Jobs in manufacturing, service and healthcare can’t be created without affordable electricity, he says. But electricity costs too much in most parts of Africa. Much of the existing infrastructure was built decades ago and is not adapted to current population growth.
The model that African governments should be looking at – but are not – is provided by Brazilian electricity reforms of the 1990s and early 2000s, Mackin argues.
- Brazil’s reforms were initiated in 1996 under President Cardoso.
The key move: privatization of the electricity distribution companies.
- The state has been able to protect itself against the risk of default by a distributor through advance escrow payments and, Malkin argues, the system is transparent and free of corruption.
- The power system has therefore contributed to economic growth.
- The Brazilan experience has hardly been plain sailing. The first wave of reform suffered from insufficient investment in generation expansion and higher consumer tariffs.
- Brazil suffered a supply crisis from June 2001 to February 2002.

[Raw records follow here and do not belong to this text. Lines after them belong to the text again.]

Lemma cstr_cons m p x xs : cstr m p (x :: xs) <-> m !! p = Some x /\ x <> 0 /\ is_u8 x /\ cstr m (p + 1) xs.
Proof.
  unfold cstr. simpl. rewrite block_cons, Forall_cons. tauto.
Qed.

Lemma cstr_nil m p : cstr m p [] <-> m !! p = Some 0.
Proof.
  unfold cstr. simpl. rewrite block_cons. split; [tauto|]. intros. split; [|constructor]. split; [done|apply block_nil].
Qed.

Lemma cstr_size m p xs : cstr m p xs -> (length xs < size m)%nat.
Proof. intros [Hb _]. apply block_size in Hb. rewrite length_app in Hb. simpl in Hb. lia. Qed.

Lemma truthy_nz x : x <> 0 -> truthy x = true.
Proof. intros H. apply negb_true_iff. by apply Z.eqb_neq. Qed.

Lemma strlen_spec m p xs : cstr m p xs -> strlen m p = Ok (Z.of_nat (length xs)).
Proof.
  intros Hc. unfold strlen. pose proof (cstr_size _ _ _ Hc) as Hs. unfold enough.
  assert (forall fuel k ys, (length ys < fuel)%nat -> cstr m (p + k) ys -> strlen_loop fuel m p k = Ok (k + Z.of_nat (length ys))) as Hgen.
  { induction fuel as [|fuel IH]; intros k ys Hf; [lia|]. destruct ys as [|y ys]; simpl.
    - rewrite cstr_nil. unfold load. intros ->. run. simpl. by rewrite Z.add_0_r.
    - rewrite cstr_cons. intros (Hy & Hnz & _ & Hr). unfold load. rewrite Hy. run. rewrite truthy_nz by done.
      rewrite (IH (k + 1) ys); [f_equal; lia|simpl in Hf; lia|]. by replace (p + (k + 1)) with (p + k + 1) by lia. }
  rewrite (Hgen _ 0 xs); [done|lia|by rewrite Z.add_0_r].
Qed.

(** ** Moving blocks *)

(** Every byte of the memory is a byte. *)
Definition bytes (m : mem) : Prop := forall a x, m !! a = Some x -> is_u8 x.

Lemma store_Ok m a b : is_u8 b -> is_Some (m !! a) -> store m a b = Ok (<[a := b]> m).
Proof. intros Hb [x Hx]. unfold store. rewrite Hx. by rewrite u8_id. Qed.

Lemma bytes_insert m a b : bytes m -> is_u8 b -> bytes (<[a := b]> m).
Proof. intros Hm Hb k x. rewrite lookup_insert_Some. intros [[_ <-]|[_ ?]]; eauto. Qed.

(** Readable and writable from [p], [n] bytes. *)
Definition owned (m : mem) (p n : Z) : Prop := forall a, p <= a < p + n -> is_Some (m !! a).

(** Copying upwards is right when no source byte is overwritten before it is read. *)
Lemma memcpy_loop_spec k m d s i n :
  bytes m -> 0 <= i -> i + Z.of_nat k = n -> owned m s n -> owned m d n -> (d <= s \/ s + n <= d) ->
  exists m', memcpy_loop k m d s i = Ok m' /\ bytes m' /\
    forall a, m' !! a = if decide (d + i <= a < d + n) then m !! (s + (a - d)) else m !! a.
Proof.
  revert m i. induction k as [|k IH]; intros m i Hb Hi Hn Hs Hd Hov; simpl.
  { exists m. split_and!; [done..|]. intros a. by rewrite decide_False by lia. }
  destruct (Hs (s + i) ltac:(lia)) as [x Hx]. unfold load. rewrite Hx. run.
  rewrite store_Ok; [|by eapply Hb|apply Hd; lia]. run.
  destruct (IH (<[d + i := x]> m) (i + 1)) as (m' & -> & Hb' & Hm').
  { apply bytes_insert; [done|by eapply Hb]. }
  { lia. } { lia. }
  { intros a Ha. apply lookup_insert_is_Some'. right. by apply Hs. }
  { intros a Ha. apply lookup_insert_is_Some'. right. by apply Hd. }
  { done. }
  exists m'. split_and!; [done..|]. intros a. rewrite Hm'.
  destruct (decide (d + (i + 1) <= a < d + n)), (decide (d + i <= a < d + n)); try lia.
  - rewrite lookup_insert_ne by lia. done.
  - assert (a = d + i) as -> by lia. rewrite lookup_insert_eq, <- Hx. f_equal. lia.
  - by rewrite lookup_insert_ne by lia.
Qed.

(** Copying downwards is right when the destination is not below the source. *)
Lemma memmove_down_spec k m d s :
  bytes m -> owned m s (Z.of_nat k + 1) -> owned m d (Z.of_nat k + 1) -> s <= d ->
  exists m', memmove_down k m d s = Ok m' /\
    forall a, m' !! a = if decide (d <= a < d + Z.of_nat k + 1) then m !! (s + (a - d)) else m !! a.
Proof.
  revert m. induction k as [|k IH]; intros m Hb Hs Hd Hle.
  - simpl. rewrite !Z.add_0_r. destruct (Hs s ltac:(lia)) as [x Hx]. unfold load. rewrite Hx. run.
    rewrite store_Ok; [|by eapply Hb|apply Hd; lia]. run. eexists. split; [done|]. intros a.
    destruct (decide (d <= a < d + 1)); [assert (a = d) as -> by lia; rewrite lookup_insert_eq, <- Hx; f_equal; lia|].
    by rewrite lookup_insert_ne by lia.
  - cbn [memmove_down]. destruct (Hs (s + Z.of_nat (S k)) ltac:(lia)) as [x Hx]. unfold load. rewrite Hx. run.
    rewrite store_Ok; [|by eapply Hb|apply Hd; lia]. run.
    destruct (IH (<[d + Z.of_nat (S k) := x]> m)) as (m' & -> & Hm').
    { apply bytes_insert; [done|by eapply Hb]. }
    { intros a Ha. apply lookup_insert_is_Some'. right. apply Hs. lia. }
    { intros a Ha. apply lookup_insert_is_Some'. right. apply Hd. lia. }
    { done. }
    exists m'. split; [done|]. intros a. rewrite Hm'.
    destruct (decide (d <= a < d + Z.of_nat k + 1)), (decide (d <= a < d + Z.of_nat (S k) + 1)); try lia.
    + by rewrite lookup_insert_ne by lia.
    + assert (a = d + Z.of_nat (S k)) as -> by lia. rewrite lookup_insert_eq, <- Hx. f_equal. lia.
    + by rewrite lookup_insert_ne by lia.
Qed.

(** [memmove] is right for every overlap: on readable and writable regions it returns, the destination
    then holds the [n] bytes the source held before the call, and no other byte changes. *)
Theorem memmove_ok m dest src n :
  bytes m -> 0 <= n -> owned m src n -> owned m dest n ->
  exists m', memmove m dest src n = Ok m' /\
    forall a, m' !! a = if decide (dest <= a < dest + n) then m !! (src + (a - dest)) else m !! a.
Proof.
  intros Hb Hn Hs Hd. unfold memmove. destruct (Z.eqb_spec n 0) as [->|].
  { exists m. split; [done|]. intros a. by rewrite decide_False by lia. }
  destruct ((src <=? dest) && (dest <=? src + n)) eqn:Hov.
  - apply andb_true_iff in Hov as [?%Z.leb_le ?%Z.leb_le]. destruct (Z.ltb_spec 0 (src + n - dest)).
    + destruct (memmove_down_spec (Z.to_nat (n - 1)) m dest src) as (m' & -> & Hm');
        [done|by replace (Z.of_nat (Z.to_nat (n - 1)) + 1) with n by lia..|done|].
      exists m'. split; [done|]. intros a. rewrite Hm'.
      by replace (dest + Z.of_nat (Z.to_nat (n - 1)) + 1) with (dest + n) by lia.
    + destruct (memcpy_loop_spec (Z.to_nat n) m dest src 0 n) as (m' & -> & _ & Hm'); [done|lia|lia|done|done|lia|].
      exists m'. split; [done|]. intros a. by rewrite Hm', Z.add_0_r.
  - cbn. apply andb_false_iff in Hov. rewrite !Z.leb_gt in Hov.
    destruct (memcpy_loop_spec (Z.to_nat n) m dest src 0 n) as (m' & -> & _ & Hm'); [done|lia|lia|done|done|lia|].
    exists m'. split; [done|]. intros a. by rewrite Hm', Z.add_0_r.
Qed.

- A second series of reforms in 2003-2004 regulated contracts between generators and distributors through auctions.
- The overall result, Mackin says, is “a functional power system in a dysfunctional country.”
Though Brazil is huge, the same could be done in smaller African states with maybe only two or three distributors, he argues, adding that three years is a reasonable timeframe for adoption.
‘Excess capacity’
Concerns about excess electricity generation capacity in Africa are a source of anger for Mackin. “Excess capacity means that the network hasn’t been built out far enough” he says. China had excess capacity in the 1990s and now generates and uses far more electricity. “Governments should want excess capacity.” This allows businesses to see that there is a stable and reliable supply, with a reserve margin, he says.
Grids “need to be opened up more”, he says. “Nobody has really done enough.”
- State grids, he argues, want to keep large businesses on their systems.
According to a World Bank report in 2016, South Korea alone generates as much electricity as all of sub-Saharan Africa. Installed generation capacity is in sub Saharan Africa was barely one-tenth that of Latin America, the report said, citing Latin American privatizations as pointing the way forward.
Mackin gives the example of rural Uganda, where he argues that buying a home solar system makes the difference in terms of a family being able to educate its children. But extension and liberalization of the grid is “not happening soon in many parts of Africa.”
- “Governments need to step back and be regulators, not principals,” Mackin says. “Economic growth follows electricity generation and never vice versa.”
Bottom Line: Africa badly needs more electricity – but its not going to happen without increased competition between distributors.